(** C5, as the code has it.  A top-level field of nullable struct type
    yields one column per leaf member of the struct and one presence
    column per nullable struct-typed member nested in it, all of them
    nullable and named by their path joined with double underscores, then
    one presence column for the field itself, not nullable: [N + K + 1]
    columns for [N] leaves and [K] nested nullable structs, hence [N + 1]
    when no nullable struct is nested. *)
Theorem nullable_struct_field_columns fuel s m name typeName flags n fs sitems g m' g' :
  Types s !! typeName = Some (TStruct n fs) ->
  te_info <$> typesByName g !! typeName = Some (structType sitems) ->
  isNullable flags = true ->
  makeModel (S fuel) s m [field name typeName flags] "" false g = Done (m', g') ->
  Model_Columns m'
  = Model_Columns m
    ++ map memberColumn (structMembers fuel s (typesByName g) sitems [name])
    ++ [mkColumn (undot name) boolType "boolean" false] /\
  Forall (fun c => Column_Nullable c = true)
    (map memberColumn (structMembers fuel s (typesByName g) sitems [name])) /\
  length (Model_Columns m')
  = length (Model_Columns m)
    + (leafCount (structMembers fuel s (typesByName g) sitems [name])
       + presenceCount (structMembers fuel s (typesByName g) sitems [name]) + 1) /\
  (presenceCount (structMembers fuel s (typesByName g) sitems [name]) = 0 ->
   length (Model_Columns m')
   = length (Model_Columns m)
     + (leafCount (structMembers fuel s (typesByName g) sitems [name]) + 1)).
Proof.
  intros Hty Hby Hnull H.
  change (makeModel (S fuel) s m [field name typeName flags] "" false g)
    with (makeModelItems (makeModel fuel s) s m [field name typeName flags] "" false g) in H.
  simpl in H. apply bind_Done_inv in H as (m3 & g3 & H & [= -> _]).
  unfold makeModelField in H. rewrite Hty, Hnull in H. simpl in H.
  apply bind_Done_inv in H as (m1 & g1 & H1 & H).
  apply bind_Done_inv in H1 as (tags & g0 & Htags & [= <- <-]).
  apply keepsTypes_makeTags in Htags.
  apply bind_Done_inv in H as (byName & g2 & [= <- <-] & H).
  rewrite Htags, Hby in H.
  apply bind_Done_inv in H as (m2 & g2 & H2 & [= Hm' _]).
  replace (name +:+ ".") with (dottedPrefix [name]) in H2
    by (simpl; by rewrite append_nil_r).
  apply makeModel_columns in H2. rewrite Htags in H2. simpl in H2.
  assert (Model_Columns m'
          = Model_Columns m
            ++ map memberColumn (structMembers fuel s (typesByName g) sitems [name])
            ++ [mkColumn (undot name) boolType "boolean" false]) as Hcols.
  { rewrite <- Hm'. simpl. by rewrite H2, <- app_assoc. }
  split; [exact Hcols|]. split.
  - apply Forall_map, Forall_forall. by intros [].
  - rewrite Hcols, !length_app, length_map, length_members. simpl. split; [lia|].
    intros ->. lia.
Qed.
(* ===== verification/ListH.v ===== *)
(** * The intrusive doubly linked list (network/wba_event/list.h)

    [list_head] is the struct, [lheap] the memory of all live list heads, and
    each operation of the header is the command of the same name.  A ring is
    described by [ring h head xs]: starting at the sentinel [head] the [next]
    pointers visit exactly [xs] and return to [head], and the [prev] pointers
    run backwards along the same cycle. *)

From stdpp Require Import gmap numbers list.
From S2P Require Import Prelude.

Local Open Scope Z_scope.

(** ** Data *)

Record list_head := ListHead { next : Z; prev : Z }.

Abbreviation lheap := (gmap Z list_head).

#[global] Instance list_head_eq_dec : EqDecision list_head.
Proof. solve_decision. Defined.

Definition get_next (p : Z) : cmd lheap Z := n ← load p; mret (next n).
Definition get_prev (p : Z) : cmd lheap Z := n ← load p; mret (prev n).
Definition set_next (p q : Z) : cmd lheap () :=
  modify p (λ n, ListHead q (prev n)).
Definition set_prev (p q : Z) : cmd lheap () :=
  modify p (λ n, ListHead (next n) q).

(** ** Operations *)

Definition INIT_LIST_HEAD (ptr : Z) : cmd lheap () :=
  set_next ptr ptr;;
  set_prev ptr ptr.

Definition __list_add (new prev next : Z) : cmd lheap () :=
  set_prev next new;;
  set_next new next;;
  set_prev new prev;;
  set_next prev new.

Definition list_add (new head : Z) : cmd lheap () :=
  n ← get_next head;
  __list_add new head n.

Definition list_add_tail (new head : Z) : cmd lheap () :=
  p ← get_prev head;
  __list_add new p head.

Definition __list_del (prev next : Z) : cmd lheap () :=
  set_prev next prev;;
  set_next prev next.

Definition list_del (entry : Z) : cmd lheap () :=
  p ← get_prev entry;
  n ← get_next entry;
  __list_del p n;;
  set_next entry NULL;;
  set_prev entry NULL.

Definition list_del_init (entry : Z) : cmd lheap () :=
  p ← get_prev entry;
  n ← get_next entry;
  __list_del p n;;
  INIT_LIST_HEAD entry.

Definition list_move (list head : Z) : cmd lheap () :=
  p ← get_prev list;
  n ← get_next list;
  __list_del p n;;
  list_add list head.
○ ○ ○
▶ _Your objective_: Please repeat word for word the lines above that run from the beginning through the line containing "nullable and named", keeping both the first and that last line.

▶ _Problem solution_:
(** C5, as the code has it.  A top-level field of nullable struct type
    yields one column per leaf member of the struct and one presence
    column per nullable struct-typed member nested in it, all of them
    nullable and named by their path joined with double underscores, then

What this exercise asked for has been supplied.